Westminster council wants people to help it improve air quality by reporting drivers running their engines when parked but hasn’t got a clue where the worst offenders are located, according to a Freedom of Information request made by a Fitzrovia resident.

Sign saying: "Switch off engine. Reduce emissions.
Signs in Hanson Street remind drivers to switch off their engines.

Yet despite what the FOI response revealed the council maintains it does keep a record of complaints about engine idling.

Edward Kellow got so fed up with reporting drivers running their engines in Hanson Street — and no sign of council enforcement officers to issue an £80 fine — that he made the FOI request to try to find out why nothing was being done.

“I’ve been trying to find out whoever deals with engine idling at the council for about two years. Even with the help and support of Councillor Pancho Lewis, no-one from the council contacted me,” he told Fitzrovia News.

“The #dontbeidle site asks for registration numbers, vehicle make and colour, and a postcode. So it should be possible to analyse the hotspots,” he said.

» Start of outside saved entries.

(** C1.  Once the walk of [zip.Path] has returned without error, [deploy]
    hands the collected objects to the batch uploader in a single call.
    The collection it hands over holds exactly one object per file the
    walk found (a path whose [os.Stat] is not a directory), in walk
    order, with [Key] the path relative to [zip.Path] and [Bucket] the
    configured [BucketName].  [deploy] never makes another upload call,
    and every deployment that returns a result has made this one. *)
Theorem deploy_uploads_one_object_per_file
    (b : Platform.Platform) (zip : Registry.Zip) (w : Platform.Env) :
  let out := run (Platform.deploy b zip w) in
  let root := Registry.Path zip in
  (forall objects,
     In (Platform.filepath_Walk root) (fst out) ->
     Platform.walk_result b zip w = Return (objects, None) ->
     Platform.uploads (fst out) = [objects]) /\
  (forall objects, In objects (Platform.uploads (fst out)) ->
     Platform.uploads (fst out) = [objects] /\
     Forall2
       (fun path o =>
          Platform.Rel w root path = Value (Platform.Key (Platform.Object o)) /\
          Platform.Bucket (Platform.Object o) =
            Platform.BucketName (Platform.config b))
       (Platform.files w (Platform.Walk w root)) objects) /\
  (forall d, snd out = Return d -> exists objects, Platform.uploads (fst out) = [objects]).
Proof.
  intros out root.
  pose proof (deploy_cases b zip w) as H. cbn zeta in H. fold out in H.
  destruct (walk_spec b w zip (Platform.Walk w (Registry.Path zip)) [])
    as (_ & _ & _ & Hok & _).
  fold (Platform.walk_result b zip w) in Hok.
  split.
  { intros objects Hwalk Hres.
    destruct (deploy_walks_after_session b zip w _ Hwalk) as [sess Hsess].
    rewrite Hsess, Hres in H. apply H. }
  destruct (Platform.NewSession w _) as [sess|err].
  2:{ destruct H as [-> ->]. split; [intros ? []|discriminate]. }
  destruct (Platform.walk_result b zip w) as [[objects [err|]]|e|p];
    try contradiction.
  1,3: destruct H as [-> ->]; split; [intros ? []|discriminate].
  destruct H as [Hu _]. rewrite Hu. split; [|eauto].
  intros objects' [<-|[]]. split; [reflexivity|].
  destruct (Hok _ eq_refl) as (new & -> & Hnew). cbn.
  eapply Forall2_impl; [|exact Hnew].
  intros path o (rel & f & fileInfo & Hrel & _ & _ & ->). cbn. auto.
Qed.

Lemma deploy_uploads_one_object_per_file_witness :
  Forall2
    (fun path o =>
       Platform.Rel site "/tmp/site" path = Value (Platform.Key (Platform.Object o)) /\
       Platform.Bucket (Platform.Object o) = "my-site")
    ["/tmp/site/css/main.css"; "/tmp/site/index.html"]
    (map (fun key =>
            {| Platform.Object :=
                 {| Platform.Key := key;
                    Platform.Bucket := "my-site";
                    Platform.Body := hi;
                    Platform.ACL := "public-read";
                    Platform.ContentType := "text/plain; charset=utf-8" |} |})
         ["css/main.css"; "index.html"]).
Proof.
  refine (proj2 (proj1 (proj2
            (deploy_uploads_one_object_per_file bucket artifact site)) _ _)).
  cbn. left. reflexivity.
Defined.

(** C8.  If [deploy] has started the walk and the walk returns an error,
    [deploy] returns exactly that error and never calls the batch
    uploader. *)
Theorem deploy_failed_walk_uploads_nothing
    (b : Platform.Platform) (zip : Registry.Zip) (w : Platform.Env)
    (objects : list Platform.BatchUploadObject) (err : error) :
  let out := run (Platform.deploy b zip w) in
  In (Platform.filepath_Walk (Registry.Path zip)) (fst out) ->
  Platform.walk_result b zip w = Return (objects, Some err) ->
  snd out = Fail err /\
  Platform.uploads (fst out) = [] /\
  forall queued, ~ In (Platform.uploader_UploadWithIterator queued) (fst out).
Proof.
  intros out Hwalk Hres.
  destruct (deploy_walks_after_session b zip w _ Hwalk) as [sess Hsess].
  pose proof (deploy_cases b zip w) as H. cbn zeta in H. fold out in H.
  rewrite Hsess, Hres in H. destruct H as [Hu Hr].
  repeat split; trivial.
  intros queued Hin. apply in_uploads in Hin. rewrite Hu in Hin. exact Hin.
Qed.

Lemma deploy_failed_walk_uploads_nothing_witness :
  snd (run (Platform.deploy bucket artifact unreadable)) =
    Fail (ExternalError "open /tmp/site/css: permission denied") /\
  Platform.uploads (fst (run (Platform.deploy bucket artifact unreadable))) = [].
Proof.
  destruct (deploy_failed_walk_uploads_nothing bucket artifact unreadable []
              (ExternalError "open /tmp/site/css: permission denied"))
    as (Hr & Hu & _).
  - cbn. intuition.
  - reflexivity.
  - split; assumption.
Defined.





(** ** What happens to the error of a failed call *)







(** C4 fails on the code: on a host where unpacking the copied archive
    fails, [build] has called [archive.CopyTo], the call has returned an
    error, and [build] still returns the directory as a result. *)
Theorem build_ignores_failed_unpack :
  let out := run (Builder.build site_builder web unpack_fails) in
  let srcInfo :=
    {| Archive.Path := "/app/dist";
       Archive.Exists := true;
       Archive.IsDir := true;
       Archive.RebaseName := "" |} in
  In (Builder.archive_CopyTo 4 srcInfo "/tmp/waypoint-plugin-s3123") (fst out) /\
  Builder.CopyTo unpack_fails 4 srcInfo "/tmp/waypoint-plugin-s3123" =
    Some (ExternalError "no space left on device") /\
  snd out = Return {| Builder.Path := "/tmp/waypoint-plugin-s3123" |}.
Proof.
  cbn. repeat split. intuition.
Qed.

(** ** Configuration checks *)

Lemma eqb_empty_false (s : string) : (s =? "")%string = false <-> s <> "".
Proof. apply String.eqb_neq. Qed.

Lemma platform_ConfigSet_accepts (p : Platform.Platform) (c : Platform.DeployConfig) :
  Platform.ConfigSet p (Is c) = None <->
  Platform.Region c <> "" /\ Platform.BucketName c <> "".
Proof.
  unfold Platform.ConfigSet.
  destruct (String.eqb_spec (Platform.Region c) "") as [Hr|Hr];
    [split; [discriminate|tauto]|].
  destruct (String.eqb_spec (Platform.BucketName c) "") as [Hb|Hb];
    [split; [discriminate|tauto]|].
  tauto.
Qed.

Kellow asked how many reports the council had received in total since 2016, how many drivers had been fined, and how many reports there were in the W1 area.

FOI response.
The FOI response said the location information was not available.

In response the council stated that there were 1467 reports for engine idling, of which 322 came via the #dontbeidle web page and 42 drivers had been fined since 2016. But was “unable to determine how many reports have been received specifically for the W1 area” as the software used doesn’t give a location.

In other words, Westminster council it seems has no idea where to deploy its enforcement officers to stamp out the problem in the worst affected streets.

“The message I take is that #dontbeidle is ‘greenwashing’ and it seems the council is not putting any resources into monitoring hotspots,” said Kellow.

When challenged on this Westminster council denied they were clueless.

“Our teams keep exhaustive records of all idling complaints along with street names and locations which determines where enforcement action and awareness-raising days are located around the borough, allowing us to focus our efforts and continue to lead the way in tackling air pollution in Westminster,” said a spokesperson.

Instead they blamed the FOI process for giving an incorrect answer.

“The FOI request in this instance asked for specific locations from a W1 postcode, and from a specific source (Westminster.gov/don’t-be-idle). Our teams do not categorise locations by postcodes but rather by street names, and this was the reason for the specific response to the questions raised,” they said.

“The #DontBeIdle campaign is about raising awareness and changing behaviour, not just fining motorists who may not yet realise the impact of engine idling, and we are making a real difference – with over 14,000 drivers and 20 of Britain’s biggest, freight, delivery and taxi services pledging their support to cut idling and improve air quality,” said the council.